(Saved data entries)

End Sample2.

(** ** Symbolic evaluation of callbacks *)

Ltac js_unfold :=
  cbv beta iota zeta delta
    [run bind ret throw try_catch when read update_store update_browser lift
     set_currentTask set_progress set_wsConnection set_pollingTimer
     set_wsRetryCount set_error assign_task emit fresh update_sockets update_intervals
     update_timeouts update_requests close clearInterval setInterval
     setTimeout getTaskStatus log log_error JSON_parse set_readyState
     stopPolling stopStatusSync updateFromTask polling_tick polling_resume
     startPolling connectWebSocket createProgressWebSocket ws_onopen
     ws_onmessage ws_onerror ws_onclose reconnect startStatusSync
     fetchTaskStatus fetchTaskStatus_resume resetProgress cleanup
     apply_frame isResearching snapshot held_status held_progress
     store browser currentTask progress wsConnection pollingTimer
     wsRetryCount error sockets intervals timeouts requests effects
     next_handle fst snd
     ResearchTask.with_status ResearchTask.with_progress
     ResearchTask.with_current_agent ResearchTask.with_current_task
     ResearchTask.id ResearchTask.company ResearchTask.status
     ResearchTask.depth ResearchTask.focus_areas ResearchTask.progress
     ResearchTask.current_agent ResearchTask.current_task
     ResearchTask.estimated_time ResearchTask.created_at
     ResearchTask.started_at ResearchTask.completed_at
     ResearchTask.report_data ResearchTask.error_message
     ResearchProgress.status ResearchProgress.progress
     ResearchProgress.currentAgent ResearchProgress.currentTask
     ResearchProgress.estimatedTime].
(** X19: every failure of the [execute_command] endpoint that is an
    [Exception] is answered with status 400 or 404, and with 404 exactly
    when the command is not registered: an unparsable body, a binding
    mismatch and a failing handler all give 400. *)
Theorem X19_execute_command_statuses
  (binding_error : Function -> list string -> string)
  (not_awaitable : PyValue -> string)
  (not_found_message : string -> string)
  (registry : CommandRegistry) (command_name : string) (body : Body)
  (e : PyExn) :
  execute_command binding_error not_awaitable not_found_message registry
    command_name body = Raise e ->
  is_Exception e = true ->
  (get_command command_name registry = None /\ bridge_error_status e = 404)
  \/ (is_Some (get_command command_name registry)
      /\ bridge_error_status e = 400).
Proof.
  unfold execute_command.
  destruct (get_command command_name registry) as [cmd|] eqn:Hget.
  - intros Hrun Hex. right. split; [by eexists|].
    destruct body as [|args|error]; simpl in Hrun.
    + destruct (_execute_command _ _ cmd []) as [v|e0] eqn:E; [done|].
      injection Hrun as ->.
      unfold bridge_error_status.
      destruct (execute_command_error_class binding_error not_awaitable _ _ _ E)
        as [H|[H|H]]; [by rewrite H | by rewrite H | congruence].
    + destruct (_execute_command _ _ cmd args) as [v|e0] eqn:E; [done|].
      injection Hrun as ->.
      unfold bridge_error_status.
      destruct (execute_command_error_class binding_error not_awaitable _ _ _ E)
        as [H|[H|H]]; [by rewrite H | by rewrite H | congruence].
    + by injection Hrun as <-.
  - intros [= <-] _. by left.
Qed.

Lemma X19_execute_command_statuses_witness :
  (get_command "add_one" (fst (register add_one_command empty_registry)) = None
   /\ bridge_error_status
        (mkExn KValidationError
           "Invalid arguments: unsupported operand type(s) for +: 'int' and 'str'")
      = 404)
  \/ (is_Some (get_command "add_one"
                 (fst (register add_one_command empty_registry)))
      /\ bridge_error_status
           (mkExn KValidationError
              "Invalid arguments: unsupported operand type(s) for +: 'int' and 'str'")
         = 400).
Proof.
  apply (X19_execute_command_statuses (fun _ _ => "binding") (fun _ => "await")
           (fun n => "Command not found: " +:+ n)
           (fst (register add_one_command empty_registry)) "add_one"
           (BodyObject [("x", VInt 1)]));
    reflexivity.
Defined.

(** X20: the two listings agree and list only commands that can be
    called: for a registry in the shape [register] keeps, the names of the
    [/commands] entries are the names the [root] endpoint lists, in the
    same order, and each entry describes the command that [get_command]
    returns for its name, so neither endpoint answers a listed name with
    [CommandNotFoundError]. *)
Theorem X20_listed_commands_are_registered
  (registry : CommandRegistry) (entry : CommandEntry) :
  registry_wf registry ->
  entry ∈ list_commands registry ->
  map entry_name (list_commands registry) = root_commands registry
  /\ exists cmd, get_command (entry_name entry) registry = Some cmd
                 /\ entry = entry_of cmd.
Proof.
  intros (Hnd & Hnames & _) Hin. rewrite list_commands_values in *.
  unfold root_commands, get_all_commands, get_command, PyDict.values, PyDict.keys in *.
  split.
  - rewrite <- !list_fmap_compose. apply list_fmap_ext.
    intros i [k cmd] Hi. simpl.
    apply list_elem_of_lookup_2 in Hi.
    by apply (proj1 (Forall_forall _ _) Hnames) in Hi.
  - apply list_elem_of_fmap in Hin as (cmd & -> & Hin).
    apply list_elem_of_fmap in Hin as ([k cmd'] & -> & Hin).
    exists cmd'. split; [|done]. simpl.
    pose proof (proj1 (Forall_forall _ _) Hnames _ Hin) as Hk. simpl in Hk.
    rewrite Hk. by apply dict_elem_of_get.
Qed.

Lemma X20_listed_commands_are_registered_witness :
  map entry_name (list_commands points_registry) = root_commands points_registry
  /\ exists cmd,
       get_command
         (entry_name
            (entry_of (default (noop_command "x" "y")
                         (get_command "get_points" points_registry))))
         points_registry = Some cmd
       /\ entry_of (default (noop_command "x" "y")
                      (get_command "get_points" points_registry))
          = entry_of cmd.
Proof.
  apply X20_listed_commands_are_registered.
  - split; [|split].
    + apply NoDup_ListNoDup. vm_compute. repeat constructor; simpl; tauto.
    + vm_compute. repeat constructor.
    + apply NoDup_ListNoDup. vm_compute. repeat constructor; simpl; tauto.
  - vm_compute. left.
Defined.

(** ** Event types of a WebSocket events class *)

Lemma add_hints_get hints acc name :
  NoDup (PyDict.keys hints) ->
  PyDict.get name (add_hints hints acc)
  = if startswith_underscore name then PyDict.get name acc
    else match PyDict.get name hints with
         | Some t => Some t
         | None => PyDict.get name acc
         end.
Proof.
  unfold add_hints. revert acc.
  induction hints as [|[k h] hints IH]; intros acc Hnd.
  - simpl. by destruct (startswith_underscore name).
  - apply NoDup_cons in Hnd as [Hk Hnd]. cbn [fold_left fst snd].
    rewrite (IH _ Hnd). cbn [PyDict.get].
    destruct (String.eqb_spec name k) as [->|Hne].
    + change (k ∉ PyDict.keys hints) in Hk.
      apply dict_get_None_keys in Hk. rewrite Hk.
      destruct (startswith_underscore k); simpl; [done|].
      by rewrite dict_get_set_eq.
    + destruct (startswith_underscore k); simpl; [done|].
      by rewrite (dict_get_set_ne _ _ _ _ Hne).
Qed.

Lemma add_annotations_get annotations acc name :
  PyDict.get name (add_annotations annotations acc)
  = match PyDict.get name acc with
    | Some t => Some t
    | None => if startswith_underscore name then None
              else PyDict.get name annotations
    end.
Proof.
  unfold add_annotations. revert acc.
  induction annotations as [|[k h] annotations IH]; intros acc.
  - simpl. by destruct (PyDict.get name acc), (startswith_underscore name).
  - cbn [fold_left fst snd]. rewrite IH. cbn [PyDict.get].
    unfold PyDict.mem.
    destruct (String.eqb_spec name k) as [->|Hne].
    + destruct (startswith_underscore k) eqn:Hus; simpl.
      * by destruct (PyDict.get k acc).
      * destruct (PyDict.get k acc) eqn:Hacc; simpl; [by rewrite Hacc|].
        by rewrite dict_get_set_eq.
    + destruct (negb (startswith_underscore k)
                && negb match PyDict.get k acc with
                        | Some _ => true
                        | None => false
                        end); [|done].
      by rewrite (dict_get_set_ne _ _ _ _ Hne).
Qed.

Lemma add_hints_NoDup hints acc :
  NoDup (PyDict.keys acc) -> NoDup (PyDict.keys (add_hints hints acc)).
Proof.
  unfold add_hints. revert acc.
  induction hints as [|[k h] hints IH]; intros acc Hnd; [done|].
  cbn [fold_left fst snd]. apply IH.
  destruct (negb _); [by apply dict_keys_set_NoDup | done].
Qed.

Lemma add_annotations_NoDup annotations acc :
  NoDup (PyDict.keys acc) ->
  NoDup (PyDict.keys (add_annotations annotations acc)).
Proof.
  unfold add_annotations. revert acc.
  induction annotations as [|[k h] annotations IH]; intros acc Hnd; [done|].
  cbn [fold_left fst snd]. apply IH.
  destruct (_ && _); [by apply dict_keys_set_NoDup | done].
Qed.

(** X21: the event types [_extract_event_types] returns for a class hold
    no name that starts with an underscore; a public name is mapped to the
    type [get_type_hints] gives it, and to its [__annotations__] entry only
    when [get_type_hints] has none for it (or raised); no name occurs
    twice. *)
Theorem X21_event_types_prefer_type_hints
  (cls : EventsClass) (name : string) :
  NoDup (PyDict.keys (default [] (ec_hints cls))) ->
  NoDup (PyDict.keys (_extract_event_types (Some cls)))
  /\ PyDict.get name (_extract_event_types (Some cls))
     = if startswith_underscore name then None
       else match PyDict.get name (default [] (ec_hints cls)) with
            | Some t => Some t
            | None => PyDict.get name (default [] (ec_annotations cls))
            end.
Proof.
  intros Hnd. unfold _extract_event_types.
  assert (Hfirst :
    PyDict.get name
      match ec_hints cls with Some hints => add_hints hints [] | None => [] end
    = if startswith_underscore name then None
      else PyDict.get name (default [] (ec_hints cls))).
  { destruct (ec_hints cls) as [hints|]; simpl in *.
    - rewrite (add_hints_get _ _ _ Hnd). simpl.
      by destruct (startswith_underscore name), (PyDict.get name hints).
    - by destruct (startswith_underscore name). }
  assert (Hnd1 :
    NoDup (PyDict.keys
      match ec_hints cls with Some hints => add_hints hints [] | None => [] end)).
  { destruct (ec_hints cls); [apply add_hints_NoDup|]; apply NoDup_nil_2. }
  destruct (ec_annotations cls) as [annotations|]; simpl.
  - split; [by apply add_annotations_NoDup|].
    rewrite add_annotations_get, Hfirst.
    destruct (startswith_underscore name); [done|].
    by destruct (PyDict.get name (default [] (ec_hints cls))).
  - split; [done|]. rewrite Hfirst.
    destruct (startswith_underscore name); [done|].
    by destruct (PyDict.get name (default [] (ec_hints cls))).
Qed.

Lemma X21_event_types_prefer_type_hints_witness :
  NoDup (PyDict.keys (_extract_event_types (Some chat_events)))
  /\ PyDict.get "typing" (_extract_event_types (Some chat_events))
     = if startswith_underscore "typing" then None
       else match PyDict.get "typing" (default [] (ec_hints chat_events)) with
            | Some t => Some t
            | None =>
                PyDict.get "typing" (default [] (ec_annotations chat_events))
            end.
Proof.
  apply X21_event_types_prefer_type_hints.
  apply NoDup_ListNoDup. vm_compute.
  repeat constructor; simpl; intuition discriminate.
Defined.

### WORK ITEM:
From the entries, copy every line in which the word "only" occurs.

### EXERCISE ANSWER:
(** X20: the two listings agree and list only commands that can be
    type [get_type_hints] gives it, and to its [__annotations__] entry only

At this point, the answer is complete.